Los hombres de las cartas ya recogen y siente un ligero temblor. Se van las únicas personas con las que ha establecido cierto contacto visual. Puede que esté exagerando, pero sí siente que ese grupo de hombres era el único con quien tenía alguna cosa que ver. Debería haber abandonado la pista, dejar pasar las canciones que se han puesto sólo para despistarla y jugar con ellos. Ahora ya no puede hacerlo, porque se van. Pasan por delante de ella y le dicen adiós: ellos también se han dado cuenta de que esa mujer es la única que los ha visto de verdad. Recogen sus chaquetas, ella baila moviendo menos el cuerpo, con más sutileza, sólo marcando un poco el paso: lo justo para que no quedarse quieta. Se van las personas en quien reposaba cuando se sentía un poco sola. Ahora sólo le van a servir las canciones: ojalá un poco de silencio para no tener que conceder el baile de la fiera. Ojalá te atrevieras a irte, mujer.

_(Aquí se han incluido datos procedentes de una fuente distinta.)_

(* ===== verification/Aggregate.v ===== *)
(** * Statistics of experiments: [hypermemloganalyze/hypermemloganalyze.c]

    What the log analysis adds up over the runs of an experiment, and the keys it adds a
    run under: activated faults, fault type, module, source path, class of path, restarts
    and the step of the first fault.  Warnings on [stderr] are left out. *)

From Stdlib Require Import ZArith Lia Ascii String Floats.SpecFloat.
From stdpp Require Import base list numbers strings.
From S2P Require Import Prelude Decimal Helper Module LogInfo Double Significance KeyOrder Groups.
Set Default Proof Using "Type".

(** A log file that was read: [struct loginfo] with its derived fields. *)
Record run := { r_info : loginfo; r_path : string; r_system : option string; r_workload : option string }.

(** ** Paths and bins *)

Definition path_match (path matchwith : string) : bool :=
  let matchwithlen := String.length matchwith in
  if (String.length path <? matchwithlen)%nat then false
  else if negb (bool_decide (String.substring 0 matchwithlen path = matchwith)) then false
  else if (String.length path =? matchwithlen)%nat then true
  else match String.get matchwithlen path with Some a => Ascii.eqb a "/" | None => false end.

Definition minix_dir : string := "/home/skyel/mnt/git/llvm-apps/apps/minix/minix/".
Definition pathclass_specs : list (string * string) := [
  ("driver", minix_dir +:+ "drivers");
  ("driver", "drivers");
  ("fs", minix_dir +:+ "servers/mfs");
  ("fs", minix_dir +:+ "servers/pfs");
  ("fs", minix_dir +:+ "servers/procfs");
  ("fs", "fs");
  ("kernel", minix_dir +:+ "kernel");
  ("kernel", "arch/x86/kernel");
  ("kernel", "kernel");
  ("lib", minix_dir +:+ "../obj.i386/destdir.i386/usr/include");
  ("lib", minix_dir +:+ "common/lib");
  ("lib", minix_dir +:+ "lib");
  ("lib", minix_dir +:+ "sys/lib");
  ("lib", "/var/scratch/rge280/llvm-apps/apps/linux/src/arch/x86/include");
  ("lib", "include");
  ("lib", "lib");
  ("mm", minix_dir +:+ "servers/vm");
  ("mm", "arch/x86/mm");
  ("mm", "mm");
  ("net", minix_dir +:+ "servers/inet");
  ("net", "net");
  ("pm", minix_dir +:+ "servers/pm");
  ("server", minix_dir +:+ "servers");
  ("vfs", minix_dir +:+ "servers/vfs")].

(** The loop over the specifications, with [pathclass] and [matchedwith] so far. *)
Definition classify_step (path : string) (best : option (string * string)) (spec : string * string) : option (string * string) :=
  if negb (path_match path spec.2) then best
  else match best with
       | Some b => if (String.length spec.2 <=? String.length b.2)%nat then best else Some spec
       | None => Some spec
       end.
Definition classify_with (specs : list (string * string)) (path : string) : option (string * string) := foldl (classify_step path) None specs.
Definition pathclassify (path : string) : string :=
  match classify_with pathclass_specs path with Some b => b.1 | None => "other" end.

Definition BIN_COUNT : Z := 12.
Definition bin_index (value : Z) : Z :=
  if value <? 1 then 0 else if value <? 2 then 1 else if value <? 5 then 2 else if value <? 10 then 3 else if value <? 100 then 4
  else if value <? 1000 then 5 else if value <? 10000 then 6 else if value <? 100000 then 7 else if value <? 1000000 then 8
  else if value <? 10000000 then 9 else if value <? 100000000 then 10 else 11.
(** [None]: [abort]. *)
Definition bin_desc (bindex : Z) : option string :=
  if bindex <? 0 then None
  else ["0"; "1"; "2_4"; "5_9"; "10_99"; "100_999"; "1000_9999"; "10000_99999"; "100000_999999"; "1000000_9999999"; "10000000_99999999";
        "100000000_and_more"] !! Z.to_nat bindex.

(** ** Statistics of a group *)

Inductive outcome := outcome_inactive | outcome_invalid | outcome_success | outcome_crash.
#[export] Instance outcome_eq_dec : EqDecision outcome.
Proof. solve_decision. Defined.

Record stats_aggregate := {
  sg_n : Z;
  sg_passed_neither : Z; sg_passed_pre : Z; sg_passed_post : Z; sg_passed_both : Z;
  sg_activated : Z; sg_valid : Z; sg_crash : Z;
  sg_step_reached : outcome → logstep → Z;
  sg_time_diff : logstep → logstep → stat_aggregate_double;
  sg_time_diff_z : logstep → logstep → list Z;
  sg_module_fault_act_count : stat_aggregate_int;
  sg_fault_act_count : stat_aggregate_int;
  sg_fault_act_count_log10 : stat_aggregate_double;
  sg_fault_act_count_bins : list Z;
  sg_module_restart_count : stat_aggregate_int;
  sg_restart_count : stat_aggregate_int;
  sg_restart_count_bins : list Z;
}.
Definition stats_aggregate_zero : stats_aggregate :=
  {| sg_n := 0; sg_passed_neither := 0; sg_passed_pre := 0; sg_passed_post := 0; sg_passed_both := 0;
     sg_activated := 0; sg_valid := 0; sg_crash := 0; sg_step_reached := λ _ _, 0;
     sg_time_diff := λ _ _, aggregate_double_zero; sg_time_diff_z := λ _ _, zscore_zero;
     sg_module_fault_act_count := aggregate_int_zero; sg_fault_act_count := aggregate_int_zero;
     sg_fault_act_count_log10 := aggregate_double_zero; sg_fault_act_count_bins := replicate 12 0;
     sg_module_restart_count := aggregate_int_zero; sg_restart_count := aggregate_int_zero; sg_restart_count_bins := replicate 12 0 |}.

(** The statistics by system and workload, and the lists by key. *)
Definition groups := list (by_key stats_aggregate).
Definition tests := list (per_test stats_aggregate).

(** The seven lists. *)
Inductive list_id := per_fault_act_count | per_fault_type | per_module | per_path | per_pathclass | per_restart_count | per_step.
#[export] Instance list_id_eq_dec : EqDecision list_id.
Proof. solve_decision. Defined.

Section Analysis.
(** [LOGSTEP_ALL], the mathematical library and the loaded map files. *)
Variables (logstep_all : bool) (log10 : double → double) (modules : module_ll).

Definition steps : list logstep :=
  [logstep_before_qemu_start; logstep_qemu_start; logstep_before_sanity_pre; logstep_after_sanity_pre] ++
  (if logstep_all then [logstep_workload_start; logstep_workload_report; logstep_workload_completed] else []) ++
  [logstep_workload_end; logstep_after_sanity_post; logstep_qemu_exit].

(** *** One run *)

(** [+=] of an [unsigned] to an [int]: computed in [unsigned], then converted. *)
Definition add_unsigned (acc : Z) (v : Z) : Z := s32 (u32 (acc + v)).
(** Over the steps of a module: whether one counts, and the sum. *)
Definition module_step (count : logstep → Z) (acc : bool * Z) (st : logstep) : bool * Z :=
  if 0 <? count st then (true, add_unsigned acc.2 (count st)) else acc.
Definition modules_with (tallies : loginfo_module → logstep → tally) (acc : Z * Z) (m : loginfo_module) : Z * Z :=
  let r := foldl (module_step (λ st, t_count (tallies m st))) (false, acc.2) steps in
  (acc.1 + Z.b2z r.1, r.2).
(** [module_fault_act_count] and [fault_act_count], and those of restarts. *)
Definition fault_counts (li : loginfo) : Z * Z := foldl (modules_with im_faults) (0, 0) (li_modules li).
Definition restart_counts (li : loginfo) : Z * Z := foldl (modules_with im_restarts) (0, 0) (li_modules li).

(** The last step with a time, before the end of the run. *)
Definition step_reached (li : loginfo) : logstep :=
  foldl (λ r st, if timeval_is_zero (step_time li st) then r
                 else if step_number st <? step_number logstep_qemu_exit then st else r) logstep_before_qemu_start steps.

Definition run_outcome (li : loginfo) : outcome :=
  if 0 <? (fault_counts li).2 then
    if sanity_passed_pre li then if negb (sanity_passed_post li) then outcome_crash else outcome_success else outcome_invalid
  else outcome_inactive.

Definition timeval_diff (time1 time2 : timeval) : res double :=
  let! sec := chk64 (tv_sec time1 - tv_sec time2) in
  let! usec := chk64 (tv_usec time1 - tv_usec time2) in
  Ret (dadd (double_of_int sec) (ddiv (double_of_int usec) (double_of_int 1000000))).

Fixpoint later_pairs (l : list logstep) : list (logstep * logstep) :=
  match l with [] => [] | s :: l' => ((λ s', (s, s')) <$> l') ++ later_pairs l' end.
Definition set_at2 {A} (f : logstep → logstep → A) (p : logstep * logstep) (v : A) : logstep → logstep → A :=
  set_at f p.1 (set_at (f p.1) p.2 v).

(** The body of the loops over two steps. *)
Definition time_step (golden : option stats_aggregate) (li : loginfo)
    (acc : (logstep → logstep → stat_aggregate_double) * (logstep → logstep → list Z)) (p : logstep * logstep) :
    res ((logstep → logstep → stat_aggregate_double) * (logstep → logstep → list Z)) :=
  let time1 := step_time li p.1 in
  let time2 := step_time li p.2 in
  if timeval_is_zero time1 || timeval_is_zero time2 then Ret acc
  else
    let! d := timeval_diff time2 time1 in
    let! s := stat_aggregate_double_add (acc.1 p.1 p.2) d in
    let! z := match golden with
              | None => Ret (acc.2 p.1 p.2)
              | Some g =>
                  let sg := sg_time_diff g p.1 p.2 in
                  if ad_n sg <=? 1 then Ret (acc.2 p.1 p.2) else stat_aggregate_zscore_add (acc.2 p.1 p.2) d sg
              end in
    Ret (set_at2 acc.1 p s, set_at2 acc.2 p z).
Definition add_times (golden : option stats_aggregate) (li : loginfo) (st : stats_aggregate) :=
  res_foldl (time_step golden li) (sg_time_diff st, sg_time_diff_z st) (later_pairs steps).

Detiene el cuerpo por completo para dejar pasar a uno de los hombres, que no se marcha por el pasillo que se ha improvisado para todos sus compañeros. Se acerca a la mujer. Qué bien bailas —le dice. Tengo que irme, pero me habría encantado bailar contigo —le dice. La mujer da las gracias y mira a su alrededor: comprueba que ahora que se han ido, ya sí va a ser invisible el resto de la noche. O peor: va a ser un estorbo. Una fiera incómoda. Ahora tenéis que imaginarla con los ojos cerrados. Cierra los ojos y sigue bailando, en lugar de irse.